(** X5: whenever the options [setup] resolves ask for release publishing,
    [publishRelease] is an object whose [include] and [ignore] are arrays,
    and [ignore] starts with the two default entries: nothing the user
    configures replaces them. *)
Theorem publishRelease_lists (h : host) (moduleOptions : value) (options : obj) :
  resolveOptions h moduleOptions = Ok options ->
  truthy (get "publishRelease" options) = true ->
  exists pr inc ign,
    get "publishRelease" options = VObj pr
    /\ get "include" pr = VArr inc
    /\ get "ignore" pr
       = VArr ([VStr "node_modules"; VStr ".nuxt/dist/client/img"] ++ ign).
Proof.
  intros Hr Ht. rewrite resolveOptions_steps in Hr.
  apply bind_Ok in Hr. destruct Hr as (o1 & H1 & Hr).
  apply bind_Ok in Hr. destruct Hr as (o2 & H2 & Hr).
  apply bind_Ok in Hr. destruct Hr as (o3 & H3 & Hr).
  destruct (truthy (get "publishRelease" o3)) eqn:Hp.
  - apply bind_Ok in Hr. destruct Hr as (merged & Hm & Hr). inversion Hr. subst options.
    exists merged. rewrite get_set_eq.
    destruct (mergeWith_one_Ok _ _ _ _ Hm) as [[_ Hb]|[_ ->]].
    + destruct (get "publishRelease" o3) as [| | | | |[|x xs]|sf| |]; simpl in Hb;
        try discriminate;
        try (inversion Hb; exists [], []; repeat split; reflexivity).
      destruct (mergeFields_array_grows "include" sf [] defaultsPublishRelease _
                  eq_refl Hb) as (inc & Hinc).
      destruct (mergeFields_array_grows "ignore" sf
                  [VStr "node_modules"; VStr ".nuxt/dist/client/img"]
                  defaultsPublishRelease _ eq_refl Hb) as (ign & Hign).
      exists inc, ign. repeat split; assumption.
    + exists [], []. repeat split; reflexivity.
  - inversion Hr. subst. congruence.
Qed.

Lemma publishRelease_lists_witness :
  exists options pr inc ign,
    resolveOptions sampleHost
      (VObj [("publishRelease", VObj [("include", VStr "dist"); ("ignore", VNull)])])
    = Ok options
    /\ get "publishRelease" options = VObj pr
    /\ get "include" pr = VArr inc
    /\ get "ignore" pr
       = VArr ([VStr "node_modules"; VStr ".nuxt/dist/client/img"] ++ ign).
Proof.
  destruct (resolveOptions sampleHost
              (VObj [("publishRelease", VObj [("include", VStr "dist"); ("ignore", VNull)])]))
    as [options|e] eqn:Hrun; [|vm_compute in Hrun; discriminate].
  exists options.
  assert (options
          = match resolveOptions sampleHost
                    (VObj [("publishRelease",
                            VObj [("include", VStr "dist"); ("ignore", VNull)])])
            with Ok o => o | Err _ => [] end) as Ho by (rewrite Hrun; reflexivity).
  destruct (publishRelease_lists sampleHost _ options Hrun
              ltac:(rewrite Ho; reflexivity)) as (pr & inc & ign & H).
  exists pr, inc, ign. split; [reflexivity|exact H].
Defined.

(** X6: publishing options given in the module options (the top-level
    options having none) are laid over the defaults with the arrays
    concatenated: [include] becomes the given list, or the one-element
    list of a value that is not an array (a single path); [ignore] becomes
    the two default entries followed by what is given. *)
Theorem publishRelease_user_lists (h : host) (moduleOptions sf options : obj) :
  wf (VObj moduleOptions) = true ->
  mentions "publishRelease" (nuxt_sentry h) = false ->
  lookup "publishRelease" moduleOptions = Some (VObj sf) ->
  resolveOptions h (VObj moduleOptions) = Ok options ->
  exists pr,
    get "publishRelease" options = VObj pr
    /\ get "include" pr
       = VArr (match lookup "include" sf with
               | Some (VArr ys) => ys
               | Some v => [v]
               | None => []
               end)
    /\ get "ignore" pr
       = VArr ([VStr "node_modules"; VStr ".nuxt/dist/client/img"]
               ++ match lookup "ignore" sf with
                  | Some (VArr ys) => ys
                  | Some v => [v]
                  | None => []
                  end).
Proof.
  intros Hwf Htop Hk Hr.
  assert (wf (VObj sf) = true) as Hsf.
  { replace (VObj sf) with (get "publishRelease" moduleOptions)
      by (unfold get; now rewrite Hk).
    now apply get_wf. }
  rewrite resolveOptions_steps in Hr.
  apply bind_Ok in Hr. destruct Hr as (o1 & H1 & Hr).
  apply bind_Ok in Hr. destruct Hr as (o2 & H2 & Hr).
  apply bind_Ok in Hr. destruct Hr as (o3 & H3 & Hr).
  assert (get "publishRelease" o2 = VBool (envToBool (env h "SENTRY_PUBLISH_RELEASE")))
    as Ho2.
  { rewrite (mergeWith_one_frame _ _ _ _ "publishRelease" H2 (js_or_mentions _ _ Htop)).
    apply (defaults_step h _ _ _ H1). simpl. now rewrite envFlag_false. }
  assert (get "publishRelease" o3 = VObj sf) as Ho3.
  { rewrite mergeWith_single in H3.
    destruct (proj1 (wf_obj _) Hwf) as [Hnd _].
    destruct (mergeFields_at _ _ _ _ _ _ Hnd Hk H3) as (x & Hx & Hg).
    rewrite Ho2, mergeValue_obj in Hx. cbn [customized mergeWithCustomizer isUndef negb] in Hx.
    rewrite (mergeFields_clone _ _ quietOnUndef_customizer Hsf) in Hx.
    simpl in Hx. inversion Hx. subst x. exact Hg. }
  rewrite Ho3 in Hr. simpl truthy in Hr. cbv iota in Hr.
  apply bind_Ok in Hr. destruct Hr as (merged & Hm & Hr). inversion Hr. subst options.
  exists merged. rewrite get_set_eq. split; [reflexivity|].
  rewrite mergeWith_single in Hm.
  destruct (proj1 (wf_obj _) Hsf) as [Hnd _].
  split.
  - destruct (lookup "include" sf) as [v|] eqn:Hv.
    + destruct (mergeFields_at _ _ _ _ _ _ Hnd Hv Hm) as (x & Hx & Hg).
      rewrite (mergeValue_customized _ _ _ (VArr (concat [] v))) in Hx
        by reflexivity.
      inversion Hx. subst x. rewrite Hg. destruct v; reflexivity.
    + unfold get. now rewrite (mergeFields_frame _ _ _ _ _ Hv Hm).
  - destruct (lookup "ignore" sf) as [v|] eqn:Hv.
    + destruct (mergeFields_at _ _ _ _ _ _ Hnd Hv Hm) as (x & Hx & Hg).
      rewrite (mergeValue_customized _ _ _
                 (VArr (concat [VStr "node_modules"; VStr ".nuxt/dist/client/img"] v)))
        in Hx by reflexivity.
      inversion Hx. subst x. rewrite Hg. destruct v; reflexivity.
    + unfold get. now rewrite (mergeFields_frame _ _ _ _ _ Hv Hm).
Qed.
§ §
*Required action:* Write the entries out once more, exactly, without dropping a line.

*Task output:*
(** X5: whenever the options [setup] resolves ask for release publishing,
    [publishRelease] is an object whose [include] and [ignore] are arrays,
    and [ignore] starts with the two default entries: nothing the user
    configures replaces them. *)
Theorem publishRelease_lists (h : host) (moduleOptions : value) (options : obj) :
  resolveOptions h moduleOptions = Ok options ->
  truthy (get "publishRelease" options) = true ->
  exists pr inc ign,
    get "publishRelease" options = VObj pr
    /\ get "include" pr = VArr inc
    /\ get "ignore" pr
       = VArr ([VStr "node_modules"; VStr ".nuxt/dist/client/img"] ++ ign).
Proof.
  intros Hr Ht. rewrite resolveOptions_steps in Hr.
  apply bind_Ok in Hr. destruct Hr as (o1 & H1 & Hr).
  apply bind_Ok in Hr. destruct Hr as (o2 & H2 & Hr).
  apply bind_Ok in Hr. destruct Hr as (o3 & H3 & Hr).
  destruct (truthy (get "publishRelease" o3)) eqn:Hp.
  - apply bind_Ok in Hr. destruct Hr as (merged & Hm & Hr). inversion Hr. subst options.
    exists merged. rewrite get_set_eq.
    destruct (mergeWith_one_Ok _ _ _ _ Hm) as [[_ Hb]|[_ ->]].
    + destruct (get "publishRelease" o3) as [| | | | |[|x xs]|sf| |]; simpl in Hb;
        try discriminate;
        try (inversion Hb; exists [], []; repeat split; reflexivity).
      destruct (mergeFields_array_grows "include" sf [] defaultsPublishRelease _
                  eq_refl Hb) as (inc & Hinc).
      destruct (mergeFields_array_grows "ignore" sf
                  [VStr "node_modules"; VStr ".nuxt/dist/client/img"]
                  defaultsPublishRelease _ eq_refl Hb) as (ign & Hign).
      exists inc, ign. repeat split; assumption.
    + exists [], []. repeat split; reflexivity.
  - inversion Hr. subst. congruence.
Qed.

Lemma publishRelease_lists_witness :
  exists options pr inc ign,
    resolveOptions sampleHost
      (VObj [("publishRelease", VObj [("include", VStr "dist"); ("ignore", VNull)])])
    = Ok options
    /\ get "publishRelease" options = VObj pr
    /\ get "include" pr = VArr inc
    /\ get "ignore" pr
       = VArr ([VStr "node_modules"; VStr ".nuxt/dist/client/img"] ++ ign).
Proof.
  destruct (resolveOptions sampleHost
              (VObj [("publishRelease", VObj [("include", VStr "dist"); ("ignore", VNull)])]))
    as [options|e] eqn:Hrun; [|vm_compute in Hrun; discriminate].
  exists options.
  assert (options
          = match resolveOptions sampleHost
                    (VObj [("publishRelease",
                            VObj [("include", VStr "dist"); ("ignore", VNull)])])
            with Ok o => o | Err _ => [] end) as Ho by (rewrite Hrun; reflexivity).
  destruct (publishRelease_lists sampleHost _ options Hrun
              ltac:(rewrite Ho; reflexivity)) as (pr & inc & ign & H).
  exists pr, inc, ign. split; [reflexivity|exact H].
Defined.

(** X6: publishing options given in the module options (the top-level
    options having none) are laid over the defaults with the arrays
    concatenated: [include] becomes the given list, or the one-element
    list of a value that is not an array (a single path); [ignore] becomes
    the two default entries followed by what is given. *)
Theorem publishRelease_user_lists (h : host) (moduleOptions sf options : obj) :
  wf (VObj moduleOptions) = true ->
  mentions "publishRelease" (nuxt_sentry h) = false ->
  lookup "publishRelease" moduleOptions = Some (VObj sf) ->
  resolveOptions h (VObj moduleOptions) = Ok options ->
  exists pr,
    get "publishRelease" options = VObj pr
    /\ get "include" pr
       = VArr (match lookup "include" sf with
               | Some (VArr ys) => ys
               | Some v => [v]
               | None => []
               end)
    /\ get "ignore" pr
       = VArr ([VStr "node_modules"; VStr ".nuxt/dist/client/img"]
               ++ match lookup "ignore" sf with
                  | Some (VArr ys) => ys
                  | Some v => [v]
                  | None => []
                  end).
Proof.
  intros Hwf Htop Hk Hr.
  assert (wf (VObj sf) = true) as Hsf.
  { replace (VObj sf) with (get "publishRelease" moduleOptions)
      by (unfold get; now rewrite Hk).
    now apply get_wf. }
  rewrite resolveOptions_steps in Hr.
  apply bind_Ok in Hr. destruct Hr as (o1 & H1 & Hr).
  apply bind_Ok in Hr. destruct Hr as (o2 & H2 & Hr).
  apply bind_Ok in Hr. destruct Hr as (o3 & H3 & Hr).
  assert (get "publishRelease" o2 = VBool (envToBool (env h "SENTRY_PUBLISH_RELEASE")))
    as Ho2.
  { rewrite (mergeWith_one_frame _ _ _ _ "publishRelease" H2 (js_or_mentions _ _ Htop)).
    apply (defaults_step h _ _ _ H1). simpl. now rewrite envFlag_false. }
  assert (get "publishRelease" o3 = VObj sf) as Ho3.
  { rewrite mergeWith_single in H3.
    destruct (proj1 (wf_obj _) Hwf) as [Hnd _].
    destruct (mergeFields_at _ _ _ _ _ _ Hnd Hk H3) as (x & Hx & Hg).
    rewrite Ho2, mergeValue_obj in Hx. cbn [customized mergeWithCustomizer isUndef negb] in Hx.
    rewrite (mergeFields_clone _ _ quietOnUndef_customizer Hsf) in Hx.
    simpl in Hx. inversion Hx. subst x. exact Hg. }
  rewrite Ho3 in Hr. simpl truthy in Hr. cbv iota in Hr.
  apply bind_Ok in Hr. destruct Hr as (merged & Hm & Hr). inversion Hr. subst options.
  exists merged. rewrite get_set_eq. split; [reflexivity|].
  rewrite mergeWith_single in Hm.
  destruct (proj1 (wf_obj _) Hsf) as [Hnd _].
  split.
  - destruct (lookup "include" sf) as [v|] eqn:Hv.
    + destruct (mergeFields_at _ _ _ _ _ _ Hnd Hv Hm) as (x & Hx & Hg).
      rewrite (mergeValue_customized _ _ _ (VArr (concat [] v))) in Hx
        by reflexivity.
      inversion Hx. subst x. rewrite Hg. destruct v; reflexivity.
    + unfold get. now rewrite (mergeFields_frame _ _ _ _ _ Hv Hm).
  - destruct (lookup "ignore" sf) as [v|] eqn:Hv.
    + destruct (mergeFields_at _ _ _ _ _ _ Hnd Hv Hm) as (x & Hx & Hg).
      rewrite (mergeValue_customized _ _ _
                 (VArr (concat [VStr "node_modules"; VStr ".nuxt/dist/client/img"] v)))
        in Hx by reflexivity.
      inversion Hx. subst x. rewrite Hg. destruct v; reflexivity.
    + unfold get. now rewrite (mergeFields_frame _ _ _ _ _ Hv Hm).
Qed.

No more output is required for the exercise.